WHAT THIS TASK INVOLVES
Among the entries below, extract exactly the lines that run from the one with "ratingKey (sub_productId p)" through the one with "Definition handleProductRating_begin (user", both ends included.

Dataset entries:

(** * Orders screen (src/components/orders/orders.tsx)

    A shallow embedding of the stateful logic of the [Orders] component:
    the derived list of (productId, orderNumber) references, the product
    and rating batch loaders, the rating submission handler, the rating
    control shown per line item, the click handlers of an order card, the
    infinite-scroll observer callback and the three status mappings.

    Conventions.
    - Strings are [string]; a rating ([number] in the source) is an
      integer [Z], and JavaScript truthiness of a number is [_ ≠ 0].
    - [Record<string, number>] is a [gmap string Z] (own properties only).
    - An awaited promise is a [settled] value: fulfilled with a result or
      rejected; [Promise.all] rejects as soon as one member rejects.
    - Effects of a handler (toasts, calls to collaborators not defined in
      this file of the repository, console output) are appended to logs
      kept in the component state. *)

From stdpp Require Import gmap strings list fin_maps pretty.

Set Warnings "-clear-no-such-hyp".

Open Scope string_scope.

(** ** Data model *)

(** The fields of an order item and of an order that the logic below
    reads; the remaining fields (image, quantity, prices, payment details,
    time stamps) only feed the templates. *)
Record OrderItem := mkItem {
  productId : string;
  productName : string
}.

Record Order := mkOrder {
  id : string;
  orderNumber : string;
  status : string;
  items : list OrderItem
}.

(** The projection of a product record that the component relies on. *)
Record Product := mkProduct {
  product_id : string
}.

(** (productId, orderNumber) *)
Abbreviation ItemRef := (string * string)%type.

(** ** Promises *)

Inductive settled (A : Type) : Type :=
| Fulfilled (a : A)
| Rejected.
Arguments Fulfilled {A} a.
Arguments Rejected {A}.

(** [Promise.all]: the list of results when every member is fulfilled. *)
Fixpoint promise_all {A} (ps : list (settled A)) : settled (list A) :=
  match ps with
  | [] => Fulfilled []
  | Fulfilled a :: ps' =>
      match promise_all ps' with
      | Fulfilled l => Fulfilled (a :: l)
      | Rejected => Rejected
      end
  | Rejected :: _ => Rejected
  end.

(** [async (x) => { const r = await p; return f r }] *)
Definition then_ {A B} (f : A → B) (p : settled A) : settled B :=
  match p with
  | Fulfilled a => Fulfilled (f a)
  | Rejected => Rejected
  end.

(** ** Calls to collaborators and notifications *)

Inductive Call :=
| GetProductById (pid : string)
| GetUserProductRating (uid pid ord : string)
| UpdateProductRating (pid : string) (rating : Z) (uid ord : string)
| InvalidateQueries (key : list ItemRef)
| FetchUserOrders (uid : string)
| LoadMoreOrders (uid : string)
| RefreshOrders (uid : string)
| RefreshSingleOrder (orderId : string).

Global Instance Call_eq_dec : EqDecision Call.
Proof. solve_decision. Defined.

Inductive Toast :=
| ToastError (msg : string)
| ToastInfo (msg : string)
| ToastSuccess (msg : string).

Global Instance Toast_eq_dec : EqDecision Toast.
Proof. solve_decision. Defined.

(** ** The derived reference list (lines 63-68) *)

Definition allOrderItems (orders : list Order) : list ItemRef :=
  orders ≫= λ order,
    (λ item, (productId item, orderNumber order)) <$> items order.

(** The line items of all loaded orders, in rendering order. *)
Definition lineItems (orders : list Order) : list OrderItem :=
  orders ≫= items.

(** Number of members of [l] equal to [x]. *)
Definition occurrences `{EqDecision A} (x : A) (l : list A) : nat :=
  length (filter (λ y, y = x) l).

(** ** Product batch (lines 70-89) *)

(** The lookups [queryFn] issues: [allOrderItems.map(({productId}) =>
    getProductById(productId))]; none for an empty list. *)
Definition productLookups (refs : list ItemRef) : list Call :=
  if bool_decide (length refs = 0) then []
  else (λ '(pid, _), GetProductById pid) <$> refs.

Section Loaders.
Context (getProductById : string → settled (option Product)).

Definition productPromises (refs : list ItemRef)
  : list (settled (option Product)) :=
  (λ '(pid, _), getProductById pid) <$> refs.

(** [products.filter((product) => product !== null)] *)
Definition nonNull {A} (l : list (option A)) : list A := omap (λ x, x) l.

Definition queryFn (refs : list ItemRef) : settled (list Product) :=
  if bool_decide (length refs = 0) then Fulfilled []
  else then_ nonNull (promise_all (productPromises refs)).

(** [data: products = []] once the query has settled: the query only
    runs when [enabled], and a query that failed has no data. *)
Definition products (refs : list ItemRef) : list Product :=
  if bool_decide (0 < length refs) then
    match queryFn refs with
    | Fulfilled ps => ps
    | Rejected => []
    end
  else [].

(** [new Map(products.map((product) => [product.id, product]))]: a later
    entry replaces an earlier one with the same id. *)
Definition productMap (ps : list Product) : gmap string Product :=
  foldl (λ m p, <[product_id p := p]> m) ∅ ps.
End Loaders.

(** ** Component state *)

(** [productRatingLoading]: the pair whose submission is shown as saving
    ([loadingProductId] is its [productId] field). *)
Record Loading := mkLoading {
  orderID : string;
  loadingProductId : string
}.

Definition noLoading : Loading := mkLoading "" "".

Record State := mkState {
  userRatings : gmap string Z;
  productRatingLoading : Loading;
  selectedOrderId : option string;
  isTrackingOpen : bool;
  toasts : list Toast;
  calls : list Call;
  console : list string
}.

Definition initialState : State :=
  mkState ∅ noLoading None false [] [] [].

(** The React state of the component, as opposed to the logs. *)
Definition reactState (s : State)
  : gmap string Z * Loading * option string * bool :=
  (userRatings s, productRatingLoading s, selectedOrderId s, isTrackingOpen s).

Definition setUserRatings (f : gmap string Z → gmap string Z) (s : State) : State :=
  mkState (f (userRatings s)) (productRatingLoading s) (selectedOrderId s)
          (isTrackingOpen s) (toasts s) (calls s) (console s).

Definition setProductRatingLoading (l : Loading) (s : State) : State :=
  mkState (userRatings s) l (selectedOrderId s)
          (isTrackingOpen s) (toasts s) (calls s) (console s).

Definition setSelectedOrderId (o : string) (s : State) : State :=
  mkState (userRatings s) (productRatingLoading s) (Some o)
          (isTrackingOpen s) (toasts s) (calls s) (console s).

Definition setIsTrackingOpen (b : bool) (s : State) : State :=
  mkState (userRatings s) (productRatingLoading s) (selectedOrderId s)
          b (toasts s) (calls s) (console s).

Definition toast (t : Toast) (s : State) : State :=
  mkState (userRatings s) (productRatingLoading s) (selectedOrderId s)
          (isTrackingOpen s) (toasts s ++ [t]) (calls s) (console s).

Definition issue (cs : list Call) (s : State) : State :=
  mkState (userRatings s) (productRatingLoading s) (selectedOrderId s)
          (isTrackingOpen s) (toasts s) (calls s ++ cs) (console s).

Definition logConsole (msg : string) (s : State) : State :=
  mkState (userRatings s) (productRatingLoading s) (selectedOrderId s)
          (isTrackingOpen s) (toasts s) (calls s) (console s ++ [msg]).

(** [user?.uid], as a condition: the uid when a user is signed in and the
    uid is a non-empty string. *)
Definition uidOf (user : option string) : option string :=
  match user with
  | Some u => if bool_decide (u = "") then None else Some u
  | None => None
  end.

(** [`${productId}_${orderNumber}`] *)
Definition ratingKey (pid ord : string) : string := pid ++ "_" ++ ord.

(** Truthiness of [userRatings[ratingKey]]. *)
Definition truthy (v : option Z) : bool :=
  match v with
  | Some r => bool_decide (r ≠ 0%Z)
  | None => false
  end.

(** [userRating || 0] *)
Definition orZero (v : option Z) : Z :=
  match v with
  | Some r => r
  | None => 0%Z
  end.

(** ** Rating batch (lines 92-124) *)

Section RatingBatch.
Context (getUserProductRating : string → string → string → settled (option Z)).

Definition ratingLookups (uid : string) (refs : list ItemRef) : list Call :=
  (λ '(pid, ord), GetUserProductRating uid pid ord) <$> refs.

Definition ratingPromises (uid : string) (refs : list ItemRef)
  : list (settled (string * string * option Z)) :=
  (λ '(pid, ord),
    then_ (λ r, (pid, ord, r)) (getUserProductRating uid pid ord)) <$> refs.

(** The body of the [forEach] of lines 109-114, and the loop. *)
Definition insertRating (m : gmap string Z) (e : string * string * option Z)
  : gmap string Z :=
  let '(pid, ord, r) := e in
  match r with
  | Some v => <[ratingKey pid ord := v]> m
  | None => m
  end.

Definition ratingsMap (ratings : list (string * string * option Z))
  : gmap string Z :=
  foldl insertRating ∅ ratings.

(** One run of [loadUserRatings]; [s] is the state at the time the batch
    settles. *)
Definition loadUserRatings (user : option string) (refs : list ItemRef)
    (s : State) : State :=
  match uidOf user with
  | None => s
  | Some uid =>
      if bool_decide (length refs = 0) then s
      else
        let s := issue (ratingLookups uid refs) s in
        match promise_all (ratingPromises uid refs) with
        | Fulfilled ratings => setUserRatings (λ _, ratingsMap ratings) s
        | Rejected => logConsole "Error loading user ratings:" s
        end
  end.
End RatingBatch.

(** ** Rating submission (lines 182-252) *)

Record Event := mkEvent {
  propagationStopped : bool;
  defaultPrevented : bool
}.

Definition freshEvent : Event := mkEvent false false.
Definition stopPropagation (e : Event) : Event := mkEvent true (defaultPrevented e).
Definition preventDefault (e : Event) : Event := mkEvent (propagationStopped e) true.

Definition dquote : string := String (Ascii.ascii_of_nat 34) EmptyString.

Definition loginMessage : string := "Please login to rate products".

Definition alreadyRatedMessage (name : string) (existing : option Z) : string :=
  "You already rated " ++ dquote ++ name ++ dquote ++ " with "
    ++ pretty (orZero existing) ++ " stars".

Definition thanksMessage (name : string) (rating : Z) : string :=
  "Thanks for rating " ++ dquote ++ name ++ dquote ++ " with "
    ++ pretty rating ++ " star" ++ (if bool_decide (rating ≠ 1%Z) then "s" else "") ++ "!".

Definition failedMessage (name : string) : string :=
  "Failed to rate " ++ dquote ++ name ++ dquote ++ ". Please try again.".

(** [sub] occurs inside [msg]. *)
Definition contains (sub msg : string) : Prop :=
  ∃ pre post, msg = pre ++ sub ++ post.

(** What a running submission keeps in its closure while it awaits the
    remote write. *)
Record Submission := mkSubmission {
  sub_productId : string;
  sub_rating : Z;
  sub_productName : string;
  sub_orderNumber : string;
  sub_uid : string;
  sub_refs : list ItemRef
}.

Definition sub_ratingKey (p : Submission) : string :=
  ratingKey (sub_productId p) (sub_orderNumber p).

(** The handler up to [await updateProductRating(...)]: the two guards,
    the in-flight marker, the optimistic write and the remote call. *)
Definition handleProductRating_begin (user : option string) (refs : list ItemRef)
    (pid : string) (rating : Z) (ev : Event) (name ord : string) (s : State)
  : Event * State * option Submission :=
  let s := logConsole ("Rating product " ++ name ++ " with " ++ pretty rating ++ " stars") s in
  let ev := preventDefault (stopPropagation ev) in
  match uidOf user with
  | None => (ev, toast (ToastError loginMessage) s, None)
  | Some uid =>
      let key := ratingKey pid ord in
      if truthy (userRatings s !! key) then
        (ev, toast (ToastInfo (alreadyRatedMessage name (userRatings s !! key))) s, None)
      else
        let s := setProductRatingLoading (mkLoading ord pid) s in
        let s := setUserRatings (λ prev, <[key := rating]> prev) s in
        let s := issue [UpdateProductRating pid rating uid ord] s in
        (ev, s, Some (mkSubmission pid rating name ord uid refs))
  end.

RESPONSE
  ratingKey (sub_productId p) (sub_orderNumber p).

(** The handler up to [await updateProductRating(...)]: the two guards,
    the in-flight marker, the optimistic write and the remote call. *)
Definition handleProductRating_begin (user : option string) (refs : list ItemRef)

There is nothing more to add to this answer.